The Board of Health, in conjunction with Chicago Fire Department crafted a number of regulations that will address numerous safety issues related to propane tanks, natural gas tanks, generators and fire suppression equipment.

“If vendors will be using propane or natural gas tanks to prepared the food, the mounting of the tanks must withstand impact equal to four times the weight of the filled propane or natural gas containers,” according to the new rules and regulations implemented for the mobile food vehicles.

“We recognized that there were tremendous amount of gaps in the fire safety issues,” Lohff said.

The possibility of a mobile food vendor to drop a propane tank and have it explode, or have a vehicle crash into a mobile food truck that has exposed propane tanks on the outside of the truck is just one of the concerns looming over the Chicago Fire Department, said Lohff to the Board of Health members.

According to Lohff, until these rules and regulations are voted on, no mobile food vendor is allowed to cook directly on the truck.

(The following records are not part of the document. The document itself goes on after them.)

(** C14: [nyfs_create] and [nyfs_mkdir] add to the volume one new node - an
    empty file or an empty directory with the caller's identity and the mode -
    under a number no node had, and its name to the directory, and give a vnode
    for it.  A caller the directory's mode gives no right to write is refused,
    a name that is there is [NalreadyExists], and without a free inode or
    blocks the nodes stay as they are; only a lack of vnodes, found last, is
    reported after the node was made. *)
Theorem nyfs_make_adds_node fd M vol d o m dir is_dir name mode s : vnode_on vol d dir s -> in_table vol s -> holds fd (nst_of vol s) M ->
  M !! d = Some (mk_node o (Dir m)) -> 1 <= Z.of_nat (length name) <= NYFS_NAME_MAX -> is_bytes name ->
  0 <= cred_uid cred < 2 ^ 32 -> 0 <= cred_gid cred < 2 ^ 32 ->
  let type := if is_dir : bool then NYFS_INO_TYPE_DIR else NYFS_INO_TYPE_FILE in
  wp (nyfs_make current_process stack is_dir dir name mode) (fun r s' =>
    (holds fd (nst_of vol s') M /\ exists e, r = Err e /\
      (e = Npermission /\ ~ may o cred NYFS_ACE_WRITE_DATA \/ e = NalreadyExists /\ is_Some (m !! name) \/
       e = NoutOfMemory /\ free_inodes img (nst_of vol s) = ∅ \/
       e = NdiskFull /\ (base.size (free_blocks (nst_of vol s)) <= if is_dir then 3 else 1)%nat)) \/
    (may o cred NYFS_ACE_WRITE_DATA /\ m !! name = None /\ exists i, M !! i = None /\
      holds fd (nst_of vol s')
        (<[d := mk_node o (Dir (<[name := (i, type)]> m))]> (<[i := mk_node (new_owner mode cred) (new_body is_dir)]> M)) /\
      (r = Err NoutOfMemory \/ exists v, r = Ok (Some v) /\ vnode_on vol i v s'))) s.
Proof. apply nyfs_make_run. Qed.

(** C15: [nyfs_unlink] takes a name out of a directory, and with it the node it
    led to; the node's number becomes free, and free blocks for at least the
    bytes it had; the other nodes stay as they are.  A directory with entries is [Nbusy], an unknown name [NnotFound] -
    and a caller other than root is always refused, since no mode bit stands
    for the right it checks. *)
Theorem nyfs_unlink_removes_node fd M vol d o m dir name s : vnode_on vol d dir s -> in_table vol s -> holds fd (nst_of vol s) M ->
  M !! d = Some (mk_node o (Dir m)) -> 1 <= Z.of_nat (length name) <= NYFS_NAME_MAX ->
  (forall x, m !! name = Some x -> x.1 <> d /\ is_Some (M !! x.1)) ->
  wp (nyfs_unlink current_process stack dir name) (fun r s' => match r with
    | Ok _ => cred_uid cred = 0 /\ exists x n, m !! name = Some x /\ M !! x.1 = Some n /\ ~ busy (n_body n) /\
        holds fd (nst_of vol s') (delete x.1 (<[d := mk_node o (Dir (delete name m))]> M)) /\ x.1 ∈ free_inodes img (nst_of vol s') /\
        Z.of_nat (base.size (free_blocks (nst_of vol s))) * bsize (nst_of vol s) + room (n_body n) <=
          Z.of_nat (base.size (free_blocks (nst_of vol s'))) * bsize (nst_of vol s)
    | Err e => holds fd (nst_of vol s') M /\ (e = Npermission /\ cred_uid cred <> 0 \/ e = NnotFound /\ m !! name = None \/
        e = Nbusy /\ exists x n, m !! name = Some x /\ M !! x.1 = Some n /\ busy (n_body n))
    end) s.
Proof. apply nyfs_unlink_run. Qed.
End vfs.
(** * Patient monitoring node (Particle Argon): event detection and telemetry

    A shallow embedding of [Particle_Argon_Patient_Monitoring.cpp]: the
    free-fall detector, the orientation classifier, the presence check, the
    department (proximity) classifier, the rate-limited publish paths and the
    cloud command function, followed by the properties stated about them.

    Conventions of the embedding.
    - The firmware runs one cooperative control loop, so every function is a
      transformer of one [World]: the program's globals, the wall clock, the
      D7 pin, the EEPROM cell and the trace of what was published and logged.
    - The wall clock [now] counts microseconds since power-on as an unbounded
      integer; [millis()] and [micros()] are its 32-bit views and wrap around.
    - [system_tick_t] and [unsigned long] are 32 bits wide on this platform;
      arithmetic on them is written with its wrap-around ([u32]).
    - A [float] read from the sensor is a rational number; values of type
      [float] are carried as [Q] and compared exactly. *)

From Stdlib Require Import ZArith NArith QArith Qabs Bool List String Ascii Lia.
Import ListNotations.
(** * 0DSimDemo: the circulation model, its RK4 stepper and the frame scheduler

    A shallow embedding of [services/physics.ts] and of the physics loop of
    [App.tsx].

    Numbers.  A TypeScript [number] is modelled as a real number: [+ - * /],
    [Math.sqrt], [Math.exp], [Math.cos] and [Math.PI] are the operations of
    the Standard Library's [R].  This is exact arithmetic; rounding, infinities
    and NaN are outside the model.  Where IEEE arithmetic would produce NaN or
    an infinity (a division by zero, the square root of a negative number, an
    array read out of range) the model has the total functions of [R] instead,
    and the comment at the definition says so. *)

From Stdlib Require Import Reals Lra Lia Psatz ZArith List.
From stdpp Require Import base gmap strings list.
Import ListNotations.

Local Open Scope R_scope.

(** ** JavaScript operators on numbers *)

Module Js.

(** Comparisons as booleans. *)
Definition ltb (x y : R) : bool := if Rlt_dec x y then true else false.
Definition geb (x y : R) : bool := if Rge_dec x y then true else false.
Definition gtb (x y : R) : bool := if Rgt_dec x y then true else false.
(** [x === y] on numbers. *)
Definition eqb (x y : R) : bool := if Req_dec_T x y then true else false.

(** Truncation towards zero. *)
Definition trunc (x : R) : Z := if Rle_dec 0 x then Zfloor x else Zceil x.

(** [a % b]: the remainder of the truncated division, which carries the sign
    of the dividend [a].  ([b = 0] gives NaN in JavaScript; here it gives
    [a].) *)
Definition rem (a b : R) : R := a - b * IZR (trunc (a / b)).

(** [Math.floor], as an integer. *)
Definition floor (x : R) : Z := Zfloor x.

(** [Math.max], [Math.min], [Math.abs]. *)
Definition max (x y : R) : R := Rmax x y.
Definition min (x y : R) : R := Rmin x y.
Definition abs (x : R) : R := Rabs x.

(** [a[i]] for an array of numbers.  (Out of range is [undefined] in
    JavaScript and NaN once used in arithmetic; here it is [0].) *)
Definition get (a : list R) (i : nat) : R := nth i a 0.

(** [a[0] = v]: element 0 is overwritten, and created when the array is
    empty. *)
Definition set0 (a : list R) (v : R) : list R :=
  match a with
  | [] => [v]
  | _ :: rest => v :: rest
  end.

End Js.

In order to cook the food on the truck, mobile food vendors will have to obtain a special license, which will cost $1,000 more than the license to sell only packaged food. Accordingly, vendors will have to revamp their trucks with more modern equipment to meet the regulations, which can cost thousands of dollars.

“We’ve been preparing and cooking on the truck for like 10 months,” said Jimmy Nuccio, co-owner of Beavers Coffee and Donuts. “We’re in the process of getting the new license.”

Beth Kregor, director of the Institute for Justice Clinic on Entrepreneurship at the University of Chicago Law School, sees the GPS and propane tank regulation as more of a nuisance and burden than Nuccio.

“These are extraordinarily invasive measures,” said Kregor, whose office offers free legal advice and assistance to low-income entrepreneurs in Chicago, including mobile food truck vendors. “It seems quite clear that the city is doing this to satisfy the Illinois Restaurant Association.”

The Illinois Restaurant Association was reached by Chicagotalks reporters but could not provide immediate comment on the issue.

According to Kregor, Chicago is the last major city to allow cooking on board the trucks. Los Angeles, Austin, New York and Columbus are some of the major urban cities that have allowed cooking on trucks with less imposition than Chicago is proposing.

“I don’t know if Chicago can have a thriving mobile food truck scene because of these regulations,” Kregor said.